(* ===== verification/Encryption.v ===== *)
(** * Opening an encrypted database

    [Encryption]: of frameworks/native/rdb/src/sqlite_connection.cpp the functions that set and
    change the key of a database, on a configuration with its keys ([RdbStoreConfig]) and the key
    files ([SecurityManager]).  The codec of SQLite and the service that knows old keys are the
    class [Codec].  [EncryptionInv]: what the codec promises, and lemmas.  [EncryptionProps]: the
    theorems.

    A configuration belongs to its pool, and its keys are changed through it; here it is an
    argument and part of the result.  The state has the key files and the database side by side. *)
From Stdlib Require Import ZArith Lia Ascii.
From stdpp Require Import base gmap list strings pretty.
From coqutil Require Import Datatypes.RecordSetters.
Import OCamlLikeNotations.
From S2P Require Import Prelude CppStd Errno StringUtils Security StoreConfig SqliteStmt.

Local Open Scope Z_scope.
Import Run.
#[local] Arguments constant {E} newValue _ /.

Module Encryption.
Import SQLiteError.
Abbreviation Config := RdbStoreConfig.t.

(** [CodecConfig]; pointers that may be null are options. *)
Record CodecConfig := {
  pCipher : option string;
  pHmacAlgo : option string;
  pKdfAlgo : option string;
  pKey : option (list Z);
  nKey : Z;
  kdfIter : Z;
  pageSize : Z
}.

(** The database of one connection.  [ExecuteForValue] is the error of reading a value;
    [GetPassword] asks the service for the keys it knows, [None] when there is no answer. *)
Class Codec (D : Type) := {
  sqlite3_key : list Z -> D -> Z * D;
  sqlite3_rekey : list Z -> D -> Z * D;
  sqlite3_rekey_v3 : CodecConfig -> CodecConfig -> D -> Z * D;
  ExecuteSql : string -> D -> errno * D;
  ExecuteForValue : string -> D -> errno * D;
  GetPassword : D -> option (list (list Z)) * D
}.

Definition NO_ITER : Z := 0.
Definition DEFAULT_ITER_NUM : Z := 10000.
Definition PRAGMA_VERSION : string := "PRAGMA user_version".

Definition HmacAlgoDescription (a : Z) : string :=
  if a =? CryptoParam.SHA1 then "sha1" else if a =? CryptoParam.SHA256 then "sha256"
  else if a =? CryptoParam.SHA512 then "sha512" else "sha256".

Definition KdfAlgoDescription (a : Z) : string :=
  if a =? CryptoParam.KDF_SHA1 then "kdf_sha1" else if a =? CryptoParam.KDF_SHA256 then "kdf_sha256"
  else if a =? CryptoParam.KDF_SHA512 then "kdf_sha512" else "kdf_sha256".

Definition EncryptAlgoDescription (a : Z) : string :=
  if a =? CryptoParam.AES_256_CBC then "aes-256-cbc" else "aes-256-gcm".

Definition ENCRYPT_ALGOS : list string := ["aes-256-gcm"; "aes-256-cbc"].
Definition HMAC_ALGOS : list string := ["SHA1"; "SHA256"; "SHA512"].
Definition KDF_ALGOS : list string := ["KDF_SHA1"; "KDF_SHA256"; "KDF_SHA512"].

Definition CreateCodecConfig : CodecConfig :=
  {| pCipher := None; pHmacAlgo := None; pKdfAlgo := None; pKey := None; nKey := 0; kdfIter := DEFAULT_ITER_NUM; pageSize := 0 |}.

(** An element of one of the tables, for an index that is in range. *)
Definition nth_name (names : list string) (i : Z) : option string := if i <? 0 then None else names !! Z.to_nat i.

Definition ConvertCryptoParamToCodecConfig (p : CryptoParam.t) : CodecConfig :=
  {| pCipher := nth_name ENCRYPT_ALGOS (CryptoParam.encryptAlgo p);
     pHmacAlgo := nth_name HMAC_ALGOS (CryptoParam.hmacAlgo p);
     pKdfAlgo := nth_name KDF_ALGOS (CryptoParam.kdfAlgo p);
     pKey := if negb (CryptoParam.encryptAlgo p =? CryptoParam.PLAIN_TEXT) && negb (length (CryptoParam.encryptKey_ p) =? 0)%nat
             then Some (CryptoParam.encryptKey_ p) else None;
     nKey := Int.i32 (Z.of_nat (length (CryptoParam.encryptKey_ p)));
     kdfIter := if CryptoParam.iterNum p =? 0 then DEFAULT_ITER_NUM else CryptoParam.iterNum p;
     pageSize := Int.i32 (CryptoParam.cryptoPageSize p) |}.

Section Ops.
Context {K D : Type} `{Huks.Huks K} `{Files.Files K} `{Codec D}.
Abbreviation op := (run ((SecurityManager.t * K) * D)).

(** A step of the key files, and a step of the database. *)
Definition on_keys {A} (m : run (SecurityManager.t * K) A) : op A :=
  fun s => match m s.1 with Some (a, k) => Some (a, (k, s.2)) | None => None end.

Definition on_db {A} (f : D -> A * D) : op A := fun s => let '(a, d) := f s.2 in Some (a, (s.1, d)).

(** Statements that are run until one fails. *)
Fixpoint execute_all (sqls : list string) : op errno :=
  match sqls with
  | [] => ret E_OK
  | sql :: rest =>
      let! errCode := on_db (ExecuteSql sql) in
      if is_ok errCode then execute_all rest else ret errCode
  end.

********

▸ Problem to work on: Send back the whole listing, exactly as written.

▸ Written reply:
(* ===== verification/Encryption.v ===== *)
(** * Opening an encrypted database

    [Encryption]: of frameworks/native/rdb/src/sqlite_connection.cpp the functions that set and
    change the key of a database, on a configuration with its keys ([RdbStoreConfig]) and the key
    files ([SecurityManager]).  The codec of SQLite and the service that knows old keys are the
    class [Codec].  [EncryptionInv]: what the codec promises, and lemmas.  [EncryptionProps]: the
    theorems.

    A configuration belongs to its pool, and its keys are changed through it; here it is an
    argument and part of the result.  The state has the key files and the database side by side. *)
From Stdlib Require Import ZArith Lia Ascii.
From stdpp Require Import base gmap list strings pretty.
From coqutil Require Import Datatypes.RecordSetters.
Import OCamlLikeNotations.
From S2P Require Import Prelude CppStd Errno StringUtils Security StoreConfig SqliteStmt.

Local Open Scope Z_scope.
Import Run.
#[local] Arguments constant {E} newValue _ /.

Module Encryption.
Import SQLiteError.
Abbreviation Config := RdbStoreConfig.t.

(** [CodecConfig]; pointers that may be null are options. *)
Record CodecConfig := {
  pCipher : option string;
  pHmacAlgo : option string;
  pKdfAlgo : option string;
  pKey : option (list Z);
  nKey : Z;
  kdfIter : Z;
  pageSize : Z
}.

(** The database of one connection.  [ExecuteForValue] is the error of reading a value;
    [GetPassword] asks the service for the keys it knows, [None] when there is no answer. *)
Class Codec (D : Type) := {
  sqlite3_key : list Z -> D -> Z * D;
  sqlite3_rekey : list Z -> D -> Z * D;
  sqlite3_rekey_v3 : CodecConfig -> CodecConfig -> D -> Z * D;
  ExecuteSql : string -> D -> errno * D;
  ExecuteForValue : string -> D -> errno * D;
  GetPassword : D -> option (list (list Z)) * D
}.

Definition NO_ITER : Z := 0.
Definition DEFAULT_ITER_NUM : Z := 10000.
Definition PRAGMA_VERSION : string := "PRAGMA user_version".

Definition HmacAlgoDescription (a : Z) : string :=
  if a =? CryptoParam.SHA1 then "sha1" else if a =? CryptoParam.SHA256 then "sha256"
  else if a =? CryptoParam.SHA512 then "sha512" else "sha256".

Definition KdfAlgoDescription (a : Z) : string :=
  if a =? CryptoParam.KDF_SHA1 then "kdf_sha1" else if a =? CryptoParam.KDF_SHA256 then "kdf_sha256"
  else if a =? CryptoParam.KDF_SHA512 then "kdf_sha512" else "kdf_sha256".

Definition EncryptAlgoDescription (a : Z) : string :=
  if a =? CryptoParam.AES_256_CBC then "aes-256-cbc" else "aes-256-gcm".

Definition ENCRYPT_ALGOS : list string := ["aes-256-gcm"; "aes-256-cbc"].
Definition HMAC_ALGOS : list string := ["SHA1"; "SHA256"; "SHA512"].
Definition KDF_ALGOS : list string := ["KDF_SHA1"; "KDF_SHA256"; "KDF_SHA512"].

Definition CreateCodecConfig : CodecConfig :=
  {| pCipher := None; pHmacAlgo := None; pKdfAlgo := None; pKey := None; nKey := 0; kdfIter := DEFAULT_ITER_NUM; pageSize := 0 |}.

(** An element of one of the tables, for an index that is in range. *)
Definition nth_name (names : list string) (i : Z) : option string := if i <? 0 then None else names !! Z.to_nat i.

Definition ConvertCryptoParamToCodecConfig (p : CryptoParam.t) : CodecConfig :=
  {| pCipher := nth_name ENCRYPT_ALGOS (CryptoParam.encryptAlgo p);
     pHmacAlgo := nth_name HMAC_ALGOS (CryptoParam.hmacAlgo p);
     pKdfAlgo := nth_name KDF_ALGOS (CryptoParam.kdfAlgo p);
     pKey := if negb (CryptoParam.encryptAlgo p =? CryptoParam.PLAIN_TEXT) && negb (length (CryptoParam.encryptKey_ p) =? 0)%nat
             then Some (CryptoParam.encryptKey_ p) else None;
     nKey := Int.i32 (Z.of_nat (length (CryptoParam.encryptKey_ p)));
     kdfIter := if CryptoParam.iterNum p =? 0 then DEFAULT_ITER_NUM else CryptoParam.iterNum p;
     pageSize := Int.i32 (CryptoParam.cryptoPageSize p) |}.

Section Ops.
Context {K D : Type} `{Huks.Huks K} `{Files.Files K} `{Codec D}.
Abbreviation op := (run ((SecurityManager.t * K) * D)).

(** A step of the key files, and a step of the database. *)
Definition on_keys {A} (m : run (SecurityManager.t * K) A) : op A :=
  fun s => match m s.1 with Some (a, k) => Some (a, (k, s.2)) | None => None end.

Definition on_db {A} (f : D -> A * D) : op A := fun s => let '(a, d) := f s.2 in Some (a, (s.1, d)).

(** Statements that are run until one fails. *)
Fixpoint execute_all (sqls : list string) : op errno :=
  match sqls with
  | [] => ret E_OK
  | sql :: rest =>
      let! errCode := on_db (ExecuteSql sql) in
      if is_ok errCode then execute_all rest else ret errCode
  end.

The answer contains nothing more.